For this exercise, repeat the listing below from its first line through the line containing "created_by : option nat;", exactly as written.

RECORDS FOR THE EXERCISE:

====

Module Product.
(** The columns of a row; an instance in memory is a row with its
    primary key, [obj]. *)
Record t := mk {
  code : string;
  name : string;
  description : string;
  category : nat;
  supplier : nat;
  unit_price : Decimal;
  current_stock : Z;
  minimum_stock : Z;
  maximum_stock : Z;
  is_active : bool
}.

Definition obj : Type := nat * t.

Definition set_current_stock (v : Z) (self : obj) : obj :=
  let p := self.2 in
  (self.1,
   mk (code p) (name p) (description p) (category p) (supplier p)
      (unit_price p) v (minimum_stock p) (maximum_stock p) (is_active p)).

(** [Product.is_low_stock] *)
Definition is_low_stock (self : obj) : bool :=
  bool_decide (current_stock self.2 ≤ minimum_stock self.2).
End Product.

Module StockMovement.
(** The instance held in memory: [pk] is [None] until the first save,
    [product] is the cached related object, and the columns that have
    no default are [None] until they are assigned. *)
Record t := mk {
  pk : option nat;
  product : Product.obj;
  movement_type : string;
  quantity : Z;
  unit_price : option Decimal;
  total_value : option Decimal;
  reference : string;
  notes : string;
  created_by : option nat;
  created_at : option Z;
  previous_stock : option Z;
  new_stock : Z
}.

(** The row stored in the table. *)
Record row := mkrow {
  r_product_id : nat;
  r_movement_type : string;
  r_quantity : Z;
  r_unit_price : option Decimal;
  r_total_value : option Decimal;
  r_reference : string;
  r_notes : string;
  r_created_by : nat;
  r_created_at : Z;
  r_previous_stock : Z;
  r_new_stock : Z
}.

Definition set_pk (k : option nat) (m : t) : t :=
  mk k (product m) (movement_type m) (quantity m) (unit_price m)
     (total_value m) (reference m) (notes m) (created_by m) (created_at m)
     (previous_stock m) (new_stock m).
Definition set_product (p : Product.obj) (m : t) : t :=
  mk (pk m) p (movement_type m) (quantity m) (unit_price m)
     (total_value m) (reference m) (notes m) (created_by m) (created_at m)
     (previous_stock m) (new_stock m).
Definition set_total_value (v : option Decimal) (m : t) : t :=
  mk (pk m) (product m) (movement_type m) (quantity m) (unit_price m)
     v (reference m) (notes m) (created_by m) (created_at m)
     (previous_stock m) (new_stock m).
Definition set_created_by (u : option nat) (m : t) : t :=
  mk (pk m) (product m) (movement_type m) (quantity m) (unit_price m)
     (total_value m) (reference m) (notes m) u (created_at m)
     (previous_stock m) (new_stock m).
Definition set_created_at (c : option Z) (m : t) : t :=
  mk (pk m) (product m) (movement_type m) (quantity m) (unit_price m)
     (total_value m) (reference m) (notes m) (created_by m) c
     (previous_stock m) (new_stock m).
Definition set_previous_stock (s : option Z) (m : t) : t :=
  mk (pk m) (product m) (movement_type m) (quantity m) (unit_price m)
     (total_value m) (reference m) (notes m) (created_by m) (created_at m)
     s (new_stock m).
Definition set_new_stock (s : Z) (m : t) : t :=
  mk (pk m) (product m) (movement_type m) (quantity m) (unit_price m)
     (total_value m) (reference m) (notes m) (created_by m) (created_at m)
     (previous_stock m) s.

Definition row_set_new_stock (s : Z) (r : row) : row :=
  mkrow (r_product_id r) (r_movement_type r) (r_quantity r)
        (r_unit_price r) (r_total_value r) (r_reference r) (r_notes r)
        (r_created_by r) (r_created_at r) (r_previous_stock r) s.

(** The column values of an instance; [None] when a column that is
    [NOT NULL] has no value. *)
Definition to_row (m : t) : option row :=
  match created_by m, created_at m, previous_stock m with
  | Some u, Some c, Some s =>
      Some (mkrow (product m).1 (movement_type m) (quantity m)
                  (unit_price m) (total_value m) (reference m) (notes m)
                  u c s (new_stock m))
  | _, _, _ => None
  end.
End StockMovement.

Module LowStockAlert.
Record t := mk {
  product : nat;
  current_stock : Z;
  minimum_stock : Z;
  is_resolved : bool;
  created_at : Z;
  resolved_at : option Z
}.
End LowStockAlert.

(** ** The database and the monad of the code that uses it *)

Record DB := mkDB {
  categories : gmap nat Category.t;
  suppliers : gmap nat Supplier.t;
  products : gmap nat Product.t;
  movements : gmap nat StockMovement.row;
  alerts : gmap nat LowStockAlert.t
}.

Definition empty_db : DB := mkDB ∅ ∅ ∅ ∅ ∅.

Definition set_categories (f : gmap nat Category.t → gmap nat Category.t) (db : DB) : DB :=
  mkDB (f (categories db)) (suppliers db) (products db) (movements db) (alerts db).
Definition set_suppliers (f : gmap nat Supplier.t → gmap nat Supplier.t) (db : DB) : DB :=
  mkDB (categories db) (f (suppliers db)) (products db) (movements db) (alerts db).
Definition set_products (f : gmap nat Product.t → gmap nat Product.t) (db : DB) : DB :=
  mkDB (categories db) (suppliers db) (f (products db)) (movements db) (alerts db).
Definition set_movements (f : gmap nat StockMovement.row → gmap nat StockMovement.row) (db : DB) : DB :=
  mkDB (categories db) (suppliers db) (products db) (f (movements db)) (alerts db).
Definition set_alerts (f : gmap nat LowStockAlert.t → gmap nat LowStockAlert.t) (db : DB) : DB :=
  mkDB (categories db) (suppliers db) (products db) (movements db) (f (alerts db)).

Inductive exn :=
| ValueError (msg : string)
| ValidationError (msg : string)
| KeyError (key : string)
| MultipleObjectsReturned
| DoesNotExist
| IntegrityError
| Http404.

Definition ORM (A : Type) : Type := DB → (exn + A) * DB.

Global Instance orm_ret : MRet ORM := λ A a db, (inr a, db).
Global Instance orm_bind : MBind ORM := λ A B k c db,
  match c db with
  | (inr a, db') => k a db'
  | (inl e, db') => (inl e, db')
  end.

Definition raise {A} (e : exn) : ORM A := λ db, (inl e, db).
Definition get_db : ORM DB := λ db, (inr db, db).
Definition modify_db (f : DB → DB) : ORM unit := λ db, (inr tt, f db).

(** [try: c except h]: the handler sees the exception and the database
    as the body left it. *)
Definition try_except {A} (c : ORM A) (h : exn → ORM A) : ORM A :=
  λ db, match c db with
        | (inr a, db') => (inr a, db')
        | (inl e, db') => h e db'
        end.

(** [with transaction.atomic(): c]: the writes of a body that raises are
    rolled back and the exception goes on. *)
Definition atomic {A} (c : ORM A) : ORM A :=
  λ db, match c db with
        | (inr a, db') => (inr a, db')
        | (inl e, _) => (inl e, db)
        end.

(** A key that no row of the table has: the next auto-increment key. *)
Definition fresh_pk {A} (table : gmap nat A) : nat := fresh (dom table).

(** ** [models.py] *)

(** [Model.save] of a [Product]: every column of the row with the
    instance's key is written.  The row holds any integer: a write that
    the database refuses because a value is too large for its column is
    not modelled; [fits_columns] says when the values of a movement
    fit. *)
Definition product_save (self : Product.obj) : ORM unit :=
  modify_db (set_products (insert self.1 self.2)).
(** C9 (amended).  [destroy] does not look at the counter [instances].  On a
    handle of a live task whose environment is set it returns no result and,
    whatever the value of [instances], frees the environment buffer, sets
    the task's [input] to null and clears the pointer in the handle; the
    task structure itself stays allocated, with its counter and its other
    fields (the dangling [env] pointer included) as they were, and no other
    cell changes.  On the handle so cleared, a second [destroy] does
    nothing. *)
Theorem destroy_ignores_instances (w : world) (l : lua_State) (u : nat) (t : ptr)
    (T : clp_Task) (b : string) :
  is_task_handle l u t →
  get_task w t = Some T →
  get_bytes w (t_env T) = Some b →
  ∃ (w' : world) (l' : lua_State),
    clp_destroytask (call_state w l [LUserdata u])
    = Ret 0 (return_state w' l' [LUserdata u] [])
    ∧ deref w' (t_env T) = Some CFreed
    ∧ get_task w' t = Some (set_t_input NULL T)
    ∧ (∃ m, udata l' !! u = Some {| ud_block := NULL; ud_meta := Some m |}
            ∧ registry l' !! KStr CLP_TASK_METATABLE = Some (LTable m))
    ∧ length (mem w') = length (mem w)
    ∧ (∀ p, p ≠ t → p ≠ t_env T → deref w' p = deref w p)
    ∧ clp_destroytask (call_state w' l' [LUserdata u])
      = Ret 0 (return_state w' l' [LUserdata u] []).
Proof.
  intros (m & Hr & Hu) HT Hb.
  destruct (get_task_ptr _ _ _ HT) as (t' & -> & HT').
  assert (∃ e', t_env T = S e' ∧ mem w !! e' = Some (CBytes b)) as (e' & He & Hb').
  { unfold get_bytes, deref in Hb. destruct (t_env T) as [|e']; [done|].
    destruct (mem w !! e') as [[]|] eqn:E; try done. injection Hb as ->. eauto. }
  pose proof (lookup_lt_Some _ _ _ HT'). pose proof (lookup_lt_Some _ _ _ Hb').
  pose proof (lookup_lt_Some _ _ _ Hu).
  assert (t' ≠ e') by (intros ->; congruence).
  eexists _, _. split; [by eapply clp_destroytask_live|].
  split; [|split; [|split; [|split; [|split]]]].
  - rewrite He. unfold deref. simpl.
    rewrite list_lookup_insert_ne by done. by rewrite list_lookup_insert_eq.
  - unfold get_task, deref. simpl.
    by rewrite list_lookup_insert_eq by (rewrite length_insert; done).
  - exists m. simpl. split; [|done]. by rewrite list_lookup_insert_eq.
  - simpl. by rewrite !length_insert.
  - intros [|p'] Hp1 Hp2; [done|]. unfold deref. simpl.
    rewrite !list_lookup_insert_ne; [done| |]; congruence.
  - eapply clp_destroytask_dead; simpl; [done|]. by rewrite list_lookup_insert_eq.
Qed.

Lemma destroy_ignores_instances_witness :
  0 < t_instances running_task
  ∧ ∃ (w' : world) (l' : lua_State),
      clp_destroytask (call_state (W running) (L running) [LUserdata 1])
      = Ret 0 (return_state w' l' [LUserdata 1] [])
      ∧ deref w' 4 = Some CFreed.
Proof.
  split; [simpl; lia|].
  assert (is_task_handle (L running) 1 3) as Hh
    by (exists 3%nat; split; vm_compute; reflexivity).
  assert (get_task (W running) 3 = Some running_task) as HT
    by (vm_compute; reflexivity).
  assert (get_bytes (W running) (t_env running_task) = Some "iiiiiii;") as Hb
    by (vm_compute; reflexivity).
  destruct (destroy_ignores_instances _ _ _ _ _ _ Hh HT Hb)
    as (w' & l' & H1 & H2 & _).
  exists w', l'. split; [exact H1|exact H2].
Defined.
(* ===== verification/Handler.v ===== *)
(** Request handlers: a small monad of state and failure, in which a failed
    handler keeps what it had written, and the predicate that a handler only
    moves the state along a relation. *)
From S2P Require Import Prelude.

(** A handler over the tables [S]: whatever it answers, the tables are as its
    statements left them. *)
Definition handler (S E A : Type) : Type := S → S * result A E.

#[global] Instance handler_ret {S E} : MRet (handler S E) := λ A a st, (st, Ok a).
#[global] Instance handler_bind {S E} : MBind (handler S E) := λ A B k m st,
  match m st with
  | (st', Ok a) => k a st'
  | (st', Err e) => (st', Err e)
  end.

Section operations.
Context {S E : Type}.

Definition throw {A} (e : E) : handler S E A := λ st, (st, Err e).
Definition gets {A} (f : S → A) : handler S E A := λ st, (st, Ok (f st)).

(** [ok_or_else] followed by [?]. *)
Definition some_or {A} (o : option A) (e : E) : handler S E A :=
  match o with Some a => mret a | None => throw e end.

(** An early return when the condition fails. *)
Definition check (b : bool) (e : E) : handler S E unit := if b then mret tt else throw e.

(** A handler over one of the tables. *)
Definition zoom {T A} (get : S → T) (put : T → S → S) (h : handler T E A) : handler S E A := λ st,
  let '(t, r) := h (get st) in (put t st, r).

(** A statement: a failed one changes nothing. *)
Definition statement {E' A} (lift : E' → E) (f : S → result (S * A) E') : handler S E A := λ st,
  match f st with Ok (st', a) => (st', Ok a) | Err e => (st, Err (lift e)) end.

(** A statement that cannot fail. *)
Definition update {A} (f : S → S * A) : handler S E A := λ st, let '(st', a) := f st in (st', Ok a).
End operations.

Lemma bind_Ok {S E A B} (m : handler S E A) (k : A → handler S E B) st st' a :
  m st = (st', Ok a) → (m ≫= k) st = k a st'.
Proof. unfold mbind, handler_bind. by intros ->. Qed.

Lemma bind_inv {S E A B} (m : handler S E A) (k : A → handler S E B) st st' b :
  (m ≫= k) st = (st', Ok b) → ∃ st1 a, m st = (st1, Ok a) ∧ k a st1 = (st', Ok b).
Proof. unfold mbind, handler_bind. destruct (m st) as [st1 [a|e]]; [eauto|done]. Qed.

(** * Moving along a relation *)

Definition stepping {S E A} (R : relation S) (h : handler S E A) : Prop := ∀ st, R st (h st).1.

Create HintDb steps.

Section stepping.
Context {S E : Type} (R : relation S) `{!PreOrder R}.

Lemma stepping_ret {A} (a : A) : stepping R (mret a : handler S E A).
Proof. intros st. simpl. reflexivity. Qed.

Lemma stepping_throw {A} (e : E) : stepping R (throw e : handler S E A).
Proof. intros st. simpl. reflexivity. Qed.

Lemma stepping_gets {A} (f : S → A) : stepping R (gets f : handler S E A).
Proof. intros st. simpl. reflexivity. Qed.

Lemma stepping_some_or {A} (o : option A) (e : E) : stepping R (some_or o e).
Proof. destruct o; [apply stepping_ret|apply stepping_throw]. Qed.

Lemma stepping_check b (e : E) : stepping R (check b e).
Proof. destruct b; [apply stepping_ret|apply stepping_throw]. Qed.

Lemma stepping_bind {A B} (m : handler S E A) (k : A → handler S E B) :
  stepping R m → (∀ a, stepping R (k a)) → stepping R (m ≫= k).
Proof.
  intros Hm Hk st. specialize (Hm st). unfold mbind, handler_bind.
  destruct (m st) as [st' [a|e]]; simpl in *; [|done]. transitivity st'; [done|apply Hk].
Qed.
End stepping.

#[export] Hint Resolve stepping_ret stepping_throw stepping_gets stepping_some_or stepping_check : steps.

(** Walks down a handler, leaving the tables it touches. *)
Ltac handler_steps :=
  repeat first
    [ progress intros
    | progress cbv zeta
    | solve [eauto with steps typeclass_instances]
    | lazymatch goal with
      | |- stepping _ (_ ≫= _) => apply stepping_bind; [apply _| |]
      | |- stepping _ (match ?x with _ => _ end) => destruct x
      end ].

====

RESULT OF THIS TASK:
Module Product.
(** The columns of a row; an instance in memory is a row with its
    primary key, [obj]. *)
Record t := mk {
  code : string;
  name : string;
  description : string;
  category : nat;
  supplier : nat;
  unit_price : Decimal;
  current_stock : Z;
  minimum_stock : Z;
  maximum_stock : Z;
  is_active : bool
}.

Definition obj : Type := nat * t.

Definition set_current_stock (v : Z) (self : obj) : obj :=
  let p := self.2 in
  (self.1,
   mk (code p) (name p) (description p) (category p) (supplier p)
      (unit_price p) v (minimum_stock p) (maximum_stock p) (is_active p)).

(** [Product.is_low_stock] *)
Definition is_low_stock (self : obj) : bool :=
  bool_decide (current_stock self.2 ≤ minimum_stock self.2).
End Product.

Module StockMovement.
(** The instance held in memory: [pk] is [None] until the first save,
    [product] is the cached related object, and the columns that have
    no default are [None] until they are assigned. *)
Record t := mk {
  pk : option nat;
  product : Product.obj;
  movement_type : string;
  quantity : Z;
  unit_price : option Decimal;
  total_value : option Decimal;
  reference : string;
  notes : string;
  created_by : option nat;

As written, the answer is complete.